Models do exist. In Europe, Denmark levies farm emission taxes and links certain subsidies to practices that cut greenhouse gases. Forthcoming global deliberations, including COP30 in Brazil, are expected to further explore subsidy frameworks, carbon pricing, and innovative finance partnerships. In India, Syngenta’s own market-linkage programmes, digital advisory platforms, and microfinancing for high-yield seeds and biostimulants are enabling more than three million farmers. These platforms foster price transparency, connect users to modern agronomy, and stabilise incomes against market shocks.
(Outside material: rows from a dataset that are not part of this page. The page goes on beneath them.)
(** The loop of [_aspace_bst_insert]: [current] and [next] at its end, or [None] at a
    region with the same start. *)
Fixpoint insert_loop (fuel : nat) (key : Z) (current : option V) (next : place V) s
    : option (option (option V * place V)) :=
  match fuel with
  | O => None
  | S fuel =>
    match read_place next (tree s) with
    | None => Some (Some (current, next))
    | Some current =>
      if key <? v_start s current then insert_loop fuel key (Some current) (AtLeft current) s
      else if v_start s current <? key then insert_loop fuel key (Some current) (AtRight current) s
      else Some None
    end
  end.

Definition _aspace_bst_insert x : M (aspace V Ob) unit :=
  s ← get;
  found ← deref (insert_loop AVL_FUEL (v_start s x) None AtRoot s);
  match found with
  | None => mret tt
  | Some (current, next) =>
    on_tree (modify (util_avl_link x current next);; util_avl_rebalance AVL_FUEL current)
  end.

Definition _aspace_bst_remove x : M (aspace V Ob) unit := on_tree (util_avl_remove AVL_FUEL x).

Definition ASPACE_VAREA_NEXT x s : option (option V) := util_avl_next AVL_FUEL (Some x) (tree s).
Definition ASPACE_VAREA_PREV x s : option (option V) := util_avl_prev AVL_FUEL (Some x) (tree s).
Definition ASPACE_VAREA_FIRST s : option (option V) := util_avl_first AVL_FUEL (tree s).
Definition ASPACE_VAREA_LAST s : option (option V) := util_avl_last AVL_FUEL (tree s).
End aspace.

(** * What the tree holds *)

Section props.
Context {V Ob : Type} `{EqDecision V}.
Implicit Types (s : aspace V Ob) (h : avl V) (x v : V) (range : mm_range) (t : AvlTree.tree V) (l : list V).

(** The tree is balanced and has the regions [l] from left to right. *)
Definition holds s l : Prop :=
  Z.of_nat (length l) < 2 ^ 32 /\
  exists t, represents (tree s) t /\ balanced t /\ elems t = l.

(** In the order of their starts, and further without overlap, inside 32 bits. *)
Definition start_lt s (a b : V) : Prop := v_start s a < v_start s b.
Definition below s (a b : V) : Prop := v_start s a + v_size s a <= v_start s b.
Definition region_ok s x : Prop :=
  0 <= v_start s x /\ 1 <= v_size s x /\ v_start s x + v_size s x <= 2 ^ 32.
Definition regions_ok s l : Prop := Forall (region_ok s) l /\ StronglySorted (below s) l.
Finance and policy are not the only barriers. Regulation of biostimulants and climate-resilient crop technologies remains uncertain and complex. Syngenta points to the growing importance of biostimulants—natural or biological products that bolster crop resilience against abiotic stress such as drought and heat, improving nutrient uptake and carbon sequestration. These innovations can reduce fertiliser overuse and lock more carbon into soils, supporting both yields and climate goals. However, farmer adoption remains early-stage, which Syngenta partly attributes to unclear regulatory pathways and insufficient public awareness.
The path forward, according to Syngenta and many development experts, must include government-backed financial incentives—whether through direct subsidies, tax rebates for sustainable inputs, crop insurance bonuses for climate-smart farming, or new reward systems for successful implementation of regenerative techniques like no-till farming, crop rotation, precision input use, and cover cropping. Linking sustainability to farmer resilience and market access is vital for future soil health, rural prosperity, and national food security.
Syngenta’s wider sustainability priorities, detailed in its ESG reports, include enabling regenerative agriculture on 50 million hectares by 2030 and producing 85% of its seeds through regenerative practices. Its digital tools diagnose plant health for millions, provide instant advice, and connect smallholders to collective resources and microfinance for better technology adoption. Partnerships with governments, traders, and NGOs are critical for mainstreaming these solutions, helping smallholders move away from subsistence risk towards profitable, climate-resilient models.
The challenge—expressed in the company’s interviews and COP30 agenda proposals—remains unlocking finance and creating premium market structures for sustainability, so that responsible farmers receive tangible rewards for practices that benefit the climate, biodiversity, and local communities. In India, such a policy pivot could put millions on a secure, sustainable footing for the decades ahead.